[Saved entries]
□ □ □ □ □
(** On well-formed records the iteration completes; the keys of its mapping
    are the initial ones and the identifiers met, and an identifier that is
    not met keeps its entry. *)
Lemma forEach_wellFormed h elems :
  Forall (wellFormedQuote h) elems →
  ∀ quotes0, ∃ quotes,
    forEach (quoteCallback h) elems quotes0 = Normal quotes ∧
    (∀ key, key ∈ dom quotes ↔
            key ∈ dom quotes0 ∨ ∃ r, r ∈ elems ∧ identifierOf r = Some key) ∧
    (∀ key, (∀ r, r ∈ elems → identifierOf r ≠ Some key) →
            quotes !! key = quotes0 !! key).
Proof.
  induction 1 as [|r elems [Hr Hts] _ IH]; intros quotes0.
  - exists quotes0. split; [done|]. split; [|done].
    intros key. split; [by left|]. intros [?|(r & Hin & _)]; [done|].
    by apply elem_of_nil in Hin.
  - simpl. rewrite (quoteCallback_record h quotes0 r Hr).
    destruct (identifierOf r) as [k|] eqn:Hid.
    + destruct Hts as [iso ->]; [done|]. cbn [mbind Completion_bind].
      destruct (IH (<[k := recordOf r iso]> quotes0)) as (quotes & -> & Hdom & Hkeep).
      exists quotes. split; [done|]. split.
      * intros key. rewrite Hdom, dom_insert_L, elem_of_union, elem_of_singleton.
        split.
        -- intros [[->|?]|(r' & Hin & Hr')]; [right; exists r|by left|right; exists r'];
             (split; [|done]); [by left|by right].
        -- intros [?|(r' & [->|Hin]%elem_of_cons & Hr')];
             [by left; right| left; left; congruence | right; by exists r'].
      * intros key Hnone. rewrite Hkeep.
        -- apply lookup_insert_ne. intros ->. by apply (Hnone r); [left|].
        -- intros r' Hin. apply Hnone. by right.
    + cbn [mbind Completion_bind].
      destruct (IH quotes0) as (quotes & -> & Hdom & Hkeep).
      exists quotes. split; [done|]. split.
      * intros key. rewrite Hdom. split.
        -- intros [?|(r' & Hin & Hr')]; [by left|right; exists r'].
           split; [by right|done].
        -- intros [?|(r' & [->|Hin]%elem_of_cons & Hr')];
             [by left|congruence|right; by exists r'].
      * intros key Hnone. apply Hkeep. intros r' Hin. apply Hnone. by right.
Qed.

(** C2 (amended). A quote body that is not an array, or is the empty array,
    makes the quote phase yield null, and then the whole snapshot is null.
    A non-empty array of records none of which has a known ticker makes the
    quote phase yield the empty mapping, not null, and the snapshot is
    present with that empty mapping. *)
Theorem quotes_absent_or_empty h env apiKey data :
  Get env "FMP_API_KEY" = Normal apiKey → ToBoolean apiKey = true →
  quoteEndpointReturns h apiKey data →
  (isNonEmptyArray data = false →
   result (fetchIndexQuotes h apiKey) = Normal None ∧
   result (fetchMarketData h env) = Normal None) ∧
  (∀ elems, data = VArr elems → elems ≠ [] →
     (∀ r, r ∈ elems → nullish r = false ∧ identifierOf r = None) →
     result (fetchIndexQuotes h apiKey) = Normal (Some ∅) ∧
     ∃ items, result (fetchMarketData h env)
              = Normal (Some (Snapshot.mk ∅ items (isoFormat (Date_now h))))).
Proof.
  intros Hget Hkey Hret. split.
  - intros Hshape.
    assert (Hfail : QuotePhaseFails h apiKey).
    { destruct Hret as (key & r & Hk & Hf & Hok & Hj). by eapply fails_shape. }
    split; [by apply fetchIndexQuotes_fails|].
    by rewrite (fetchMarketData_quote_fails h env apiKey Hget Hfail).
  - intros elems -> Hne Hnone.
    pose proof (fetchIndexQuotes_succeeds h apiKey elems ∅ Hret Hne
                  (forEach_unmatched h elems ∅ Hnone)) as Hq.
    split; [done|].
    rewrite (fetchMarketData_with_key h env apiKey Hget Hkey), Hq.
    destruct (fetchMarketNews_normal h apiKey) as [items ->]. by exists items.
Qed.

(** C3 (amended). If the timestamp of a record with a known ticker does not
    convert, the fault is caught at the boundary of the quote phase: the
    quote phase yields null, whatever the other records are, and the whole
    snapshot is null. *)
Theorem timestamp_failure_aborts_quotes h env apiKey elems quote e :
  Get env "FMP_API_KEY" = Normal apiKey →
  quoteEndpointReturns h apiKey (VArr elems) →
  quote ∈ elems → nullish quote = false → is_Some (identifierOf quote) →
  isoTimestamp h quote = Throw e →
  result (fetchIndexQuotes h apiKey) = Normal None ∧
  result (fetchMarketData h env) = Normal None.
Proof.
  intros Hget (key & r & Hk & Hf & Hok & Hj) Hin Hq [k Hid] Hts.
  assert (Hfail : QuotePhaseFails h apiKey).
  { assert (Hthrow : ∀ s, ∃ e', quoteCallback h s quote = Throw e').
    { intros s. rewrite (quoteCallback_record h s quote Hq), Hid, Hts. by exists e. }
    destruct (forEach_throw (quoteCallback h) elems quote Hin Hthrow ∅) as [e' He'].
    by eapply fails_fault. }
  split; [by apply fetchIndexQuotes_fails|].
  by rewrite (fetchMarketData_quote_fails h env apiKey Hget Hfail).
Qed.

(** C8. For a quote body of well-formed records, at least one of which has
    a known ticker, the quote phase yields a mapping whose keys are exactly
    the identifiers whose ticker is the [symbol] of some record; the other
    records are dropped, without a fault and without console output. *)
Theorem quote_keys_are_matched_identifiers h apiKey elems :
  quoteEndpointReturns h apiKey (VArr elems) →
  Forall (wellFormedQuote h) elems →
  (∃ r, r ∈ elems ∧ is_Some (identifierOf r)) →
  ∃ quotes key0,
    fetchIndexQuotes h apiKey = (Normal (Some quotes), [EFetch (quoteUrl key0)]) ∧
    ∀ key, key ∈ dom quotes ↔
           ∃ ticker r, (key, ticker) ∈ INDICES ∧ r ∈ elems ∧
                       prop r "symbol" = VStr ticker.
Proof.
  intros Hret Hwf (r0 & Hin0 & _).
  destruct (forEach_wellFormed h elems Hwf ∅) as (quotes & Hrun & Hdom & _).
  destruct (fetchIndexQuotes_run h apiKey elems quotes Hret) as [key0 Hq];
    [by intros ->; apply elem_of_nil in Hin0|done|].
  exists quotes, key0. split; [done|].
  intros key. rewrite Hdom, dom_empty_L. split.
  - intros [Hemp|(r & Hin & Hid)]; [by apply elem_of_empty in Hemp|].
    apply getKeyByValue_INDICES in Hid as (ticker & Hsym & Hidx).
    by exists ticker, r.
  - intros (ticker & r & Hidx & Hin & Hsym). right. exists r. split; [done|].
    apply getKeyByValue_INDICES. by exists ticker.
Qed.

(** C10. When several records carry the same known ticker, the entry of its
    identifier is built from the last of them in input order: for a body of
    well-formed records, the entry is the record of [quote] as soon as no
    record after [quote] has the same identifier, whatever comes before. *)
Theorem last_duplicate_wins h apiKey before quote after key iso :
  quoteEndpointReturns h apiKey (VArr (before ++ quote :: after)) →
  Forall (wellFormedQuote h) (before ++ quote :: after) →
  identifierOf quote = Some key → isoTimestamp h quote = Normal iso →
  (∀ r, r ∈ after → identifierOf r ≠ Some key) →
  ∃ quotes, result (fetchIndexQuotes h apiKey) = Normal (Some quotes) ∧
            quotes !! key = Some (recordOf quote iso).
Proof.
  intros Hret Hwf Hid Hts Hlast.
  apply Forall_app in Hwf as [Hbefore Hrest].
  apply Forall_cons in Hrest as [[Hq _] Hafter].
  destruct (forEach_wellFormed h before Hbefore ∅) as (q1 & Hrun1 & _).
  destruct (forEach_wellFormed h after Hafter (<[key := recordOf quote iso]> q1))
    as (quotes & Hrun2 & _ & Hkeep).
  exists quotes. split.
  - apply (fetchIndexQuotes_succeeds h apiKey _ quotes Hret); [by destruct before|].
    rewrite forEach_app, Hrun1. cbn [mbind Completion_bind forEach].
    by rewrite (quoteCallback_record h q1 quote Hq), Hid, Hts.
  - rewrite (Hkeep key Hlast). apply lookup_insert_eq.
Qed.

(** ** News normalisation *)

Lemma substring_0_split n s :
  ∃ rest, s = String.substring 0 n s +:+ rest ∧
          String.length (String.substring 0 n s) = Nat.min n (String.length s).
Proof.
  revert s. induction n as [|n IH]; intros s.
  - exists s. by destruct s.
  - destruct s as [|c s]; [by exists ""|].
    destruct (IH s) as (rest & Heq & Hlen). exists rest.
    split; [exact (f_equal (String c) Heq)|exact (f_equal S Hlen)].
Qed.

Lemma articleCallback_record article :
  nullish article = false →
  articleCallback article =
    summaryOf (prop article "text") ≫= λ summary,
      Normal (NewsItem.mk (prop article "title") (prop article "site")
                (prop article "publishedDate") (prop article "url") summary).
Proof. intros Ha. unfold articleCallback. by rewrite !(Get_prop article). Qed.

Lemma articleCallback_wellFormed article :
  wellFormedArticle article → ∃ item, articleCallback article = Normal item.
Proof.
  intros [Ha Htext]. rewrite (articleCallback_record article Ha). unfold summaryOf.
  destruct (ToBoolean (prop article "text")); [|by eexists].
  destruct Htext as [s ->]; [done|]. by eexists.
Qed.

Lemma mapArray_wellFormed data :
  Forall wellFormedArticle data →
  ∃ items, mapArray articleCallback data = Normal items ∧
           Forall2 (λ article item, articleCallback article = Normal item) data items.
Proof.
  unfold mapArray. induction 1 as [|article data Ha _ (items & Hrun & Hall)].
  - exists []. by split.
  - destruct (articleCallback_wellFormed article Ha) as [item Hitem].
    exists (item :: items). simpl. rewrite Hitem, Hrun. split; [done|].
    by constructor.
Qed.

(** C6 (amended). The summary of an article whose text is a non-empty
    string is the first 200 characters of the text (the whole text when it
    has at most 200) followed by the marker, whether or not anything was cut
    off; an absent or empty text gives the empty summary. *)
Theorem summary_is_prefix_and_marker article :
  nullish article = false →
  (∀ s, prop article "text" = VStr s → s ≠ "" →
     ∃ item first rest,
       articleCallback article = Normal item ∧
       s = first +:+ rest ∧
       String.length first = Nat.min 200 (String.length s) ∧
       NewsItem.summary item = first +:+ "...") ∧
  (prop article "text" = VUndefined ∨ prop article "text" = VNull ∨
   prop article "text" = VStr "" →
     ∃ item, articleCallback article = Normal item ∧ NewsItem.summary item = "").
Proof.
  intros Ha. rewrite (articleCallback_record article Ha). split.
  - intros s -> Hs. destruct (substring_0_split 200 s) as (rest & Heq & Hlen).
    eexists _, (substring200 s), rest. unfold summaryOf.
    destruct s as [|c s]; [done|]. by cbn [ToBoolean String.eqb negb mbind Completion_bind].
  - intros [->|[->| ->]]; by eexists.
Qed.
□ □ □ □ □
Task »
Begin at the first line of the records above and quote every line verbatim through the one that contains "[by left; right|".

The completed task »
(** On well-formed records the iteration completes; the keys of its mapping
    are the initial ones and the identifiers met, and an identifier that is
    not met keeps its entry. *)
Lemma forEach_wellFormed h elems :
  Forall (wellFormedQuote h) elems →
  ∀ quotes0, ∃ quotes,
    forEach (quoteCallback h) elems quotes0 = Normal quotes ∧
    (∀ key, key ∈ dom quotes ↔
            key ∈ dom quotes0 ∨ ∃ r, r ∈ elems ∧ identifierOf r = Some key) ∧
    (∀ key, (∀ r, r ∈ elems → identifierOf r ≠ Some key) →
            quotes !! key = quotes0 !! key).
Proof.
  induction 1 as [|r elems [Hr Hts] _ IH]; intros quotes0.
  - exists quotes0. split; [done|]. split; [|done].
    intros key. split; [by left|]. intros [?|(r & Hin & _)]; [done|].
    by apply elem_of_nil in Hin.
  - simpl. rewrite (quoteCallback_record h quotes0 r Hr).
    destruct (identifierOf r) as [k|] eqn:Hid.
    + destruct Hts as [iso ->]; [done|]. cbn [mbind Completion_bind].
      destruct (IH (<[k := recordOf r iso]> quotes0)) as (quotes & -> & Hdom & Hkeep).
      exists quotes. split; [done|]. split.
      * intros key. rewrite Hdom, dom_insert_L, elem_of_union, elem_of_singleton.
        split.
        -- intros [[->|?]|(r' & Hin & Hr')]; [right; exists r|by left|right; exists r'];
             (split; [|done]); [by left|by right].
        -- intros [?|(r' & [->|Hin]%elem_of_cons & Hr')];
             [by left; right| left; left; congruence | right; by exists r'].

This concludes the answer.